I’m not convinced that Gondry is an expressively great film director—that his virtuosity is joined to his heart. But he’s a gorgeous illustrator of Kaufman’s inner worlds, and in its splintered syntax the movie is astoundingly fluid. The laws of time and space are constantly flouted, yet the film moves along an unbroken thread of memories—a filament that’s white-hot with emotion. Like the greatest science fiction writers, Kaufman is using a bizarre futuristic scenario to tell us something about the here and now: about the loss of our most vivid loves to the impermanence of memory; and about the life we lose when, to go on living, we force ourselves to forget. In Being John Malkovich (1999), Kaufman boxed himself into a corner and the movie went sour, but here he comes up with a beautiful and searching last scene—irrational in its hopefulness yet completely convincing.
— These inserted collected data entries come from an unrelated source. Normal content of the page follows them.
(** [get_current_user] (lines 340-365): the cookie's token, decoded, names
    an existing user.  Neither the token's [action] nor the account's
    state is looked at. *)
Definition get_current_user (cs : gmap Z Credential) (now : Z) (cookie : option Claims) : option Z :=
  match decode_token now cookie with
  | Some c => if bool_decide (is_Some (cs !! tk_sub c)) then Some (tk_sub c) else None
  | None => None
  end.

(** [is_admin] (lines 412-432): the current user's role is named "admin". *)
Definition is_admin_user (s : Site) (now : Z) (cookie : option Claims) : option Z :=
  match get_current_user (creds s) now cookie with
  | Some uid =>
    match accounts (bo_shop (site_bo s)) !! uid with
    | Some a =>
      match roles (bo_shop (site_bo s)) !! acc_role a with
      | Some r => if String.eqb (role_name r) "admin" then Some uid else None
      | None => None
      end
    | None => None
    end
  | None => None
  end.

(** ** Writes to a credential *)

Definition cred_with_failures (c : Credential) (failed : Z) (last : option Z) (until : option Z)
    : Credential :=
  {| cr_username := cr_username c; cr_email := cr_email c; cr_password := cr_password c;
     cr_verified := cr_verified c; cr_failed := failed; cr_last_failed := last;
     cr_locked_until := until; cr_is_locked := cr_is_locked c; cr_under_review := cr_under_review c;
     cr_last_ip := cr_last_ip c; cr_show_mature := cr_show_mature c |}.

Definition cred_with_flags (c : Credential) (verified locked review : bool) (password : string)
    (ip : option string) : Credential :=
  {| cr_username := cr_username c; cr_email := cr_email c; cr_password := password;
     cr_verified := verified; cr_failed := cr_failed c; cr_last_failed := cr_last_failed c;
     cr_locked_until := cr_locked_until c; cr_is_locked := locked; cr_under_review := review;
     cr_last_ip := ip; cr_show_mature := cr_show_mature c |}.

(** ** [login] (views/auth.py, lines 143-205) *)

Inductive LoginResponse :=
  | LoginToDashboard                 (* [is_unauthenticated]: already signed in *)
  | LoginUnknownUser                 (* "Login Failed" *)
  | LoginUnverified                  (* "Please verify your account" *)
  | LoginLocked                      (* "Your account is locked..." *)
  | LoginOk (access_token : Claims)  (* the cookie [access_token] *)
  | LoginFailed                      (* "Login Failed. Please check your credentials." *)
  | LoginLockedNow.                  (* "...locked for 15 minutes..." *)

(** Lines 167-169: a failure older than 24 hours is forgotten (committed
    before the lock check). *)
Definition forget_old_failures (c : Credential) (now : Z) : Credential :=
  match cr_last_failed c with
  | Some lf => if failure_memory <? now - lf then cred_with_failures c 0 (cr_last_failed c) (cr_locked_until c)
               else c
  | None => c
  end.

Definition is_locked_at (c : Credential) (now : Z) : bool :=
  cr_is_locked c || match cr_locked_until c with Some lu => now <? lu | None => false end.

(** Lines 192-195. *)
Definition record_failure (c : Credential) (now : Z) : Credential :=
  let n := cr_failed c + 1 in
  cred_with_failures c n (Some now)
    (if max_attempts <=? n then Some (now + lockout_window) else cr_locked_until c).

(** Lines 176-183. *)
Definition record_success (c : Credential) (ip : string) : Credential :=
  cred_with_flags (cred_with_failures c 0 None None) (cr_verified c) (cr_is_locked c)
    (cr_under_review c) (cr_password c) (Some ip).

(** Lines 164-200, once the user is found: the verification check, the
    24-hour memory, the lock, the password.  [access_expires] is
    [JWT_ACCESS_TOKEN_EXPIRES], configured outside the repository. *)
Definition login_attempt (uid : Z) (c : Credential) (password : string) (now : Z) (ip : string)
    (access_expires : Z) : LoginResponse * Credential :=
  if negb (cr_verified c) then (LoginUnverified, c)
  else
    let c1 := forget_old_failures c now in
    if is_locked_at c1 now then (LoginLocked, c1)
    else if String.eqb password (cr_password c1) then
      (LoginOk (create_token uid None now access_expires), record_success c1 ip)
    else
      ((if max_attempts <=? cr_failed c1 + 1 then LoginLockedNow else LoginFailed), record_failure c1 now).

Definition login (cs : gmap Z Credential) (cookie : option Claims) (username password : string)
    (now : Z) (ip : string) (access_expires : Z) : LoginResponse * gmap Z Credential :=
  match get_current_user cs now cookie with
  | Some _ => (LoginToDashboard, cs)
  | None =>
    match user_by_name cs (py_lower username) with
    | None => (LoginUnknownUser, cs)
    | Some uid =>
      match cs !! uid with
      | None => (LoginUnknownUser, cs)
      | Some c => let '(r, c') := login_attempt uid c password now ip access_expires in
                  (r, <[uid := c']> cs)
      end
    end
  end.

(** ** [register] (views/auth.py, lines 87-141) *)

Inductive RegisterResponse :=
  | RegToDashboard | RegDisabled | RegUsernameTaken | RegEmailTaken | RegBadPassword | RegNoRole
  | RegOk (verification_token : Claims).

Definition new_credential (username email password : string) : Credential :=
  {| cr_username := username; cr_email := email; cr_password := password; cr_verified := false;
     cr_failed := 0; cr_last_failed := None; cr_locked_until := None; cr_is_locked := false;
     cr_under_review := false; cr_last_ip := None;
     cr_show_mature := false |}.

Definition zero_credits : UserCredits := {| text_credits := 0; image_credits := 0; audio_credits := 0 |}.

(** [User(username=..., email=..., role=default_role)], [add], [commit]:
    the credential, the account on the role, and the counters at their
    column defaults. *)
Definition add_user (s : Site) (username email password : string) (rid : Z) : Site :=
  let uid := next_user_id s in
  let b := site_bo s in
  {| site_bo := with_shop (with_db b (db_with_users (bo_db b) (<[uid := zero_credits]> (users (bo_db b)))))
                  (shop_with_accounts (bo_shop b)
                     (<[uid := {| acc_username := username; acc_role := rid; acc_customer := None;
                                  acc_subscription := None |}]> (accounts (bo_shop b))));
     creds := <[uid := new_credential username email password]> (creds s);
     next_user_id := uid + 1 |}.

(** [registration_disabled] is [app.config["REGISTRATION_DISABLED"]],
    which [check_maintenance_mode] refreshes before every request. *)
Definition register (s : Site) (cookie : option Claims) (registration_disabled : bool)
    (username password email : string) (now : Z) : RegisterResponse * Site :=
  match get_current_user (creds s) now cookie with
  | Some _ => (RegToDashboard, s)
  | None =>
    if registration_disabled then (RegDisabled, s)
    else
      let u := py_lower username in
      if bool_decide (is_Some (user_by_name (creds s) u)) then (RegUsernameTaken, s)
      else if bool_decide (is_Some (user_by_email (creds s) email)) then (RegEmailTaken, s)
      else if negb (is_valid_password password) then (RegBadPassword, s)
      else
        match first_key (fun r => String.eqb (role_name r) "user") (roles (bo_shop (site_bo s))) with
        | None => (RegNoRole, s)
        | Some rid =>
          (RegOk (create_token (next_user_id s) (Some "verify_email") now verify_expires),
           add_user s u email password rid)
        end
  end.

(** ** Email verification and password reset *)

Inductive TokenResponse := TokInvalidLink | TokWrongAction | TokNoUser | TokBadPassword | TokOk.

(** [verify_email] (api/auth.py, lines 40-74). *)
Definition verify_email (s : Site) (token : option Claims) (now : Z) : TokenResponse * Site :=
  match decode_token now token with
  | None => (TokInvalidLink, s)
  | Some c =>
    if negb (opt_eqb (tk_action c) (Some "verify_email")) then (TokWrongAction, s)
    else match creds s !! tk_sub c with
      | None => (TokNoUser, s)
      | Some cr => (TokOk, site_with_creds s (<[tk_sub c := cred_with_flags cr true (cr_is_locked cr)
                                                 (cr_under_review cr) (cr_password cr) (cr_last_ip cr)]> (creds s)))
      end
  end.

(** [reset_password] (views/auth.py, lines 45-85), the POST. *)
Definition reset_password (s : Site) (token : option Claims) (now : Z) (new_password : string)
    : TokenResponse * Site :=
  match decode_token now token with
  | None => (TokInvalidLink, s)
  | Some c =>
    if negb (opt_eqb (tk_action c) (Some "reset_password")) then (TokWrongAction, s)
    else match creds s !! tk_sub c with
      | None => (TokNoUser, s)
      | Some cr =>
        if negb (is_valid_password new_password) then (TokBadPassword, s)
        else (TokOk, site_with_creds s (<[tk_sub c := cred_with_flags cr (cr_verified cr) (cr_is_locked cr)
                                                     (cr_under_review cr) new_password (cr_last_ip cr)]> (creds s)))
      end
  end.

(** [forgot_password] (views/auth.py, lines 9-43): the emailed token. *)
Definition forgot_password (s : Site) (email : string) (now : Z) : option Claims :=
  match user_by_email (creds s) email with
  | Some uid => Some (create_token uid (Some "reset_password") now reset_expires)
  | None => None
  end.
It’s rarely a compliment when I refer to an actor as “straitjacketed,” but the straitjacketing of Jim Carrey is fiercely poignant. You see all that manic comic energy imprisoned in this ordinary man, with the anarchism peeking out and trying to find a way to express itself. And you know instantly what he sees in Winslet’s Clementine, beyond her physical beauty: She’s an overdramatizer, a blurter-out of inner truths. Winslet—who’s as scorching here as she was in Iris (2001)—takes a character that could be too lah-di-dah in the Annie Hall mode and makes her chaotic, even violent. Everything that attracts Joel to her will one day drive him mad; yet a universe without Clementine will be a blue and cold and empty place.

The leads alone would make this movie, but the supporting cast enacts a parallel drama that adds dissonances and echoes all over the place. And I’ve never heard a score quite like Jon Brion’s, which is weirder than his work on Punch-Drunk Love. A mixture of pop songs and chamber music, it seems to be carrying on a whimsical conversation of its own in a parallel universe, with hints of calliopes and silent horror movies. The music peaks in the scene in which Dunst recites the lines from Pope and Joel has a vision of himself and Clementine on the street amid a parade of circus elephants—an exhortation, perhaps, on behalf of memory. I thought Kaufman’s Adaptation (2002) was wildly overrated, but it obviously did wonders for his confidence: He has the fearlessness now to move the boundary posts of romantic comedy. This is the best movie I’ve seen in a decade. For once it’s no hyperbole to say, “Unforgettable!”